Lemma heartbeat_waits n r :
  state r = Leader → (0 ≤ heartbeatElapsed r)%Z →
  (heartbeatElapsed r + Z.of_nat n < heartbeatTimeout r)%Z →
  (heartbeatTimeout r < 9223372036854775808)%Z →
  tick_n n r = Some (r <| heartbeatElapsed := (heartbeatElapsed r + Z.of_nat n)%Z |>).
Proof.
  revert r. induction n as [|n IH]; intros r Hst H0 Hlt Hb.
  { simpl. rewrite Z.add_0_r. by destruct r. }
  assert (Tick r = Some (r <| heartbeatElapsed := (heartbeatElapsed r + 1)%Z |>)) as HT.
  { unfold Tick, tickHeartbeat. cbv zeta. rewrite i64_small by lia.
    rewrite Hst. rewrite decide_False; [done|simpl; lia]. }
  simpl tick_n. rewrite HT. cbn [seq_bind]. rewrite IH; simpl; [|done|lia|lia|done].
  f_equal. unfold modify. simpl. f_equal. lia.
Qed.

(** Heartbeats are timed exactly. A leader sends nothing before its
    heartbeat timeout; at the tick that reaches it, it sends each peer one
    AppendEntries request with that peer's missing entries, resets the
    counter, and forgets the acknowledgements of the previous round but its
    own. *)
Theorem heartbeat_exactly_at_timeout r n :
  raft_wf r → state r = Leader → msgs r = [] →
  (0 ≤ heartbeatElapsed r)%Z → (heartbeatTimeout r < 9223372036854775808)%Z →
  (heartbeatElapsed r + Z.of_nat (S n) = heartbeatTimeout r)%Z →
  (∀ k, k ≤ n → ∃ s, tick_n k r = Some s ∧ msgs s = []) ∧
  ∃ s, tick_n (S n) r = Some s ∧ msgs s = heartbeat_to r <$> peers r ∧
    heartbeatElapsed s = 0%Z ∧ heartbeatAcked s = 1%Z ∧
    currentTerm s = currentTerm r ∧ log s = log r ∧ commitIndex s = commitIndex r.
Proof.
  intros Hwf Hst Hms H0 Hb Hn. split.
  - intros k Hk. rewrite heartbeat_waits by (done || lia). eexists. split; [done|]. done.
  - replace (S n) with (n + 1) by lia. rewrite tick_n_add, heartbeat_waits by (done || lia).
    cbn [seq_bind tick_n]. unfold Tick, tickHeartbeat. simpl state. rewrite Hst. cbv zeta.
    rewrite i64_small by (simpl; lia). rewrite decide_True by (simpl; lia).
    rewrite broadcastHeartbeat_eq by apply Hwf. eexists. split; [done|].
    unfold with_msgs. simpl. by rewrite Hms.
Qed.

(** ** The randomised timeout *)

Definition timeout_ok (r : Raft) : Prop :=
  (0 < baseElectionTimeout r)%Z ∧
  (2 * baseElectionTimeout r ≤ 9223372036854775807)%Z ∧
  (baseElectionTimeout r ≤ electionTimeout r < 2 * baseElectionTimeout r)%Z.

Lemma timeout_value base seed k :
  (0 < base)%Z → (2 * base ≤ 9223372036854775807)%Z →
  (base ≤ i64 (base + intn_value seed k base) < 2 * base)%Z.
Proof.
  intros H0 Hb. pose proof (intn_value_range seed k _ H0) as Hv.
  set (v := intn_value _ _ _) in *. clearbody v.
  assert (i64 (base + v) = base + v)%Z as -> by (apply i64_small; lia). lia.
Qed.

Lemma timeout_ok_same r r' :
  baseElectionTimeout r' = baseElectionTimeout r → electionTimeout r' = electionTimeout r →
  timeout_ok r → timeout_ok r'.
Proof. unfold timeout_ok. by intros -> ->. Qed.

Lemma reset_timeout_base r : baseElectionTimeout (reset_timeout r) = baseElectionTimeout r.
Proof. reflexivity. Qed.

Lemma reset_timeout_drawn r :
  electionTimeout (reset_timeout r) =
  i64 (baseElectionTimeout r +
       intn_value (rSeed (rand r)) (rDraws (rand r)) (baseElectionTimeout r)).
Proof. reflexivity. Qed.

Lemma reset_timeout_ok r :
  (0 < baseElectionTimeout r)%Z → (2 * baseElectionTimeout r ≤ 9223372036854775807)%Z →
  timeout_ok (reset_timeout r).
Proof.
  intros H0 Hb. unfold timeout_ok. rewrite reset_timeout_base, reset_timeout_drawn.
  split; [done|]. split; [done|]. by apply timeout_value.
Qed.

Lemma syncTerm_timeout r : timeout_ok r → timeout_ok (syncTerm r).
Proof. by apply timeout_ok_same. Qed.

(** A reset after changes to fields other than the base. *)
Lemma reset_after r q :
  baseElectionTimeout q = baseElectionTimeout r → timeout_ok r →
  timeout_ok (syncTerm (reset_timeout q)).
Proof.
  intros Hq (H0 & Hb & _). apply syncTerm_timeout, reset_timeout_ok; by rewrite Hq.
Qed.

Lemma follower_of_timeout r t l : timeout_ok r → timeout_ok (follower_of r t l).
Proof. by apply reset_after. Qed.

Lemma candidate_of_timeout r : timeout_ok r → timeout_ok (candidate_of r).
Proof. by apply reset_after. Qed.

Lemma becomeCandidate_timeout r r' :
  log_wf (log r) → log_room r → timeout_ok r → becomeCandidate r = Some r' → timeout_ok r'.
Proof.
  intros Hwf Hroom Hok. pose proof (candidate_of_timeout r Hok) as Hc.
  rewrite becomeCandidate_eq by (done || apply Hok). cbv zeta.
  generalize dependent (candidate_of r). intros q Hq.
  destruct (quorum q); intros [= <-]; by apply (timeout_ok_same q).
Qed.

Lemma Tick_timeout r r' :
  raft_wf r → log_room r → timeout_ok r → Tick r = Some r' → timeout_ok r'.
Proof.
  intros Hwf Hroom Hok. unfold Tick, tickElection, tickHeartbeat. cbv zeta.
  assert (∀ q, log q = log r → baseElectionTimeout q = baseElectionTimeout r →
    electionTimeout q = electionTimeout r → becomeCandidate q = Some r' → timeout_ok r')
    as Hcand.
  { intros q Hl Hb He. apply becomeCandidate_timeout.
    - rewrite Hl. apply Hwf.
    - unfold log_room. by rewrite Hl.
    - by apply (timeout_ok_same r). }
  destruct (state r); case_decide; try (by intros [= <-]; apply (timeout_ok_same r));
    try (by apply Hcand).
  rewrite broadcastHeartbeat_eq by apply Hwf. intros [= <-]. by apply (timeout_ok_same r).
Qed.

Lemma becomeLeader_timeout r r' :
  log_wf (log r) → log_room r → timeout_ok r → becomeLeader r = Some r' → timeout_ok r'.
Proof.
  intros Hwf Hroom Hok. rewrite becomeLeader_eq by done. intros [= <-].
  by apply (timeout_ok_same r).
Qed.

Lemma maybeAdvanceCommit_loop_timeout k n r :
  timeout_ok r → timeout_ok (maybeAdvanceCommit_loop k n r).
Proof.
  revert n r. induction k as [|k IH]; intros n r Hok; cbn [maybeAdvanceCommit_loop]; [done|].
  apply IH. repeat case_decide; done.
Qed.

_ _ _ _

* _Description of the task_
Reproduce each entry exactly, leaving out nothing.

* _Exercise result_
Lemma heartbeat_waits n r :
  state r = Leader → (0 ≤ heartbeatElapsed r)%Z →
  (heartbeatElapsed r + Z.of_nat n < heartbeatTimeout r)%Z →
  (heartbeatTimeout r < 9223372036854775808)%Z →
  tick_n n r = Some (r <| heartbeatElapsed := (heartbeatElapsed r + Z.of_nat n)%Z |>).
Proof.
  revert r. induction n as [|n IH]; intros r Hst H0 Hlt Hb.
  { simpl. rewrite Z.add_0_r. by destruct r. }
  assert (Tick r = Some (r <| heartbeatElapsed := (heartbeatElapsed r + 1)%Z |>)) as HT.
  { unfold Tick, tickHeartbeat. cbv zeta. rewrite i64_small by lia.
    rewrite Hst. rewrite decide_False; [done|simpl; lia]. }
  simpl tick_n. rewrite HT. cbn [seq_bind]. rewrite IH; simpl; [|done|lia|lia|done].
  f_equal. unfold modify. simpl. f_equal. lia.
Qed.

(** Heartbeats are timed exactly. A leader sends nothing before its
    heartbeat timeout; at the tick that reaches it, it sends each peer one
    AppendEntries request with that peer's missing entries, resets the
    counter, and forgets the acknowledgements of the previous round but its
    own. *)
Theorem heartbeat_exactly_at_timeout r n :
  raft_wf r → state r = Leader → msgs r = [] →
  (0 ≤ heartbeatElapsed r)%Z → (heartbeatTimeout r < 9223372036854775808)%Z →
  (heartbeatElapsed r + Z.of_nat (S n) = heartbeatTimeout r)%Z →
  (∀ k, k ≤ n → ∃ s, tick_n k r = Some s ∧ msgs s = []) ∧
  ∃ s, tick_n (S n) r = Some s ∧ msgs s = heartbeat_to r <$> peers r ∧
    heartbeatElapsed s = 0%Z ∧ heartbeatAcked s = 1%Z ∧
    currentTerm s = currentTerm r ∧ log s = log r ∧ commitIndex s = commitIndex r.
Proof.
  intros Hwf Hst Hms H0 Hb Hn. split.
  - intros k Hk. rewrite heartbeat_waits by (done || lia). eexists. split; [done|]. done.
  - replace (S n) with (n + 1) by lia. rewrite tick_n_add, heartbeat_waits by (done || lia).
    cbn [seq_bind tick_n]. unfold Tick, tickHeartbeat. simpl state. rewrite Hst. cbv zeta.
    rewrite i64_small by (simpl; lia). rewrite decide_True by (simpl; lia).
    rewrite broadcastHeartbeat_eq by apply Hwf. eexists. split; [done|].
    unfold with_msgs. simpl. by rewrite Hms.
Qed.

(** ** The randomised timeout *)

Definition timeout_ok (r : Raft) : Prop :=
  (0 < baseElectionTimeout r)%Z ∧
  (2 * baseElectionTimeout r ≤ 9223372036854775807)%Z ∧
  (baseElectionTimeout r ≤ electionTimeout r < 2 * baseElectionTimeout r)%Z.

Lemma timeout_value base seed k :
  (0 < base)%Z → (2 * base ≤ 9223372036854775807)%Z →
  (base ≤ i64 (base + intn_value seed k base) < 2 * base)%Z.
Proof.
  intros H0 Hb. pose proof (intn_value_range seed k _ H0) as Hv.
  set (v := intn_value _ _ _) in *. clearbody v.
  assert (i64 (base + v) = base + v)%Z as -> by (apply i64_small; lia). lia.
Qed.

Lemma timeout_ok_same r r' :
  baseElectionTimeout r' = baseElectionTimeout r → electionTimeout r' = electionTimeout r →
  timeout_ok r → timeout_ok r'.
Proof. unfold timeout_ok. by intros -> ->. Qed.

Lemma reset_timeout_base r : baseElectionTimeout (reset_timeout r) = baseElectionTimeout r.
Proof. reflexivity. Qed.

Lemma reset_timeout_drawn r :
  electionTimeout (reset_timeout r) =
  i64 (baseElectionTimeout r +
       intn_value (rSeed (rand r)) (rDraws (rand r)) (baseElectionTimeout r)).
Proof. reflexivity. Qed.

Lemma reset_timeout_ok r :
  (0 < baseElectionTimeout r)%Z → (2 * baseElectionTimeout r ≤ 9223372036854775807)%Z →
  timeout_ok (reset_timeout r).
Proof.
  intros H0 Hb. unfold timeout_ok. rewrite reset_timeout_base, reset_timeout_drawn.
  split; [done|]. split; [done|]. by apply timeout_value.
Qed.

Lemma syncTerm_timeout r : timeout_ok r → timeout_ok (syncTerm r).
Proof. by apply timeout_ok_same. Qed.

(** A reset after changes to fields other than the base. *)
Lemma reset_after r q :
  baseElectionTimeout q = baseElectionTimeout r → timeout_ok r →
  timeout_ok (syncTerm (reset_timeout q)).
Proof.
  intros Hq (H0 & Hb & _). apply syncTerm_timeout, reset_timeout_ok; by rewrite Hq.
Qed.

Lemma follower_of_timeout r t l : timeout_ok r → timeout_ok (follower_of r t l).
Proof. by apply reset_after. Qed.

Lemma candidate_of_timeout r : timeout_ok r → timeout_ok (candidate_of r).
Proof. by apply reset_after. Qed.

Lemma becomeCandidate_timeout r r' :
  log_wf (log r) → log_room r → timeout_ok r → becomeCandidate r = Some r' → timeout_ok r'.
Proof.
  intros Hwf Hroom Hok. pose proof (candidate_of_timeout r Hok) as Hc.
  rewrite becomeCandidate_eq by (done || apply Hok). cbv zeta.
  generalize dependent (candidate_of r). intros q Hq.
  destruct (quorum q); intros [= <-]; by apply (timeout_ok_same q).
Qed.

Lemma Tick_timeout r r' :
  raft_wf r → log_room r → timeout_ok r → Tick r = Some r' → timeout_ok r'.
Proof.
  intros Hwf Hroom Hok. unfold Tick, tickElection, tickHeartbeat. cbv zeta.
  assert (∀ q, log q = log r → baseElectionTimeout q = baseElectionTimeout r →
    electionTimeout q = electionTimeout r → becomeCandidate q = Some r' → timeout_ok r')
    as Hcand.
  { intros q Hl Hb He. apply becomeCandidate_timeout.
    - rewrite Hl. apply Hwf.
    - unfold log_room. by rewrite Hl.
    - by apply (timeout_ok_same r). }
  destruct (state r); case_decide; try (by intros [= <-]; apply (timeout_ok_same r));
    try (by apply Hcand).
  rewrite broadcastHeartbeat_eq by apply Hwf. intros [= <-]. by apply (timeout_ok_same r).
Qed.

Lemma becomeLeader_timeout r r' :
  log_wf (log r) → log_room r → timeout_ok r → becomeLeader r = Some r' → timeout_ok r'.
Proof.
  intros Hwf Hroom Hok. rewrite becomeLeader_eq by done. intros [= <-].
  by apply (timeout_ok_same r).
Qed.

Lemma maybeAdvanceCommit_loop_timeout k n r :
  timeout_ok r → timeout_ok (maybeAdvanceCommit_loop k n r).
Proof.
  revert n r. induction k as [|k IH]; intros n r Hok; cbn [maybeAdvanceCommit_loop]; [done|].
  apply IH. repeat case_decide; done.
Qed.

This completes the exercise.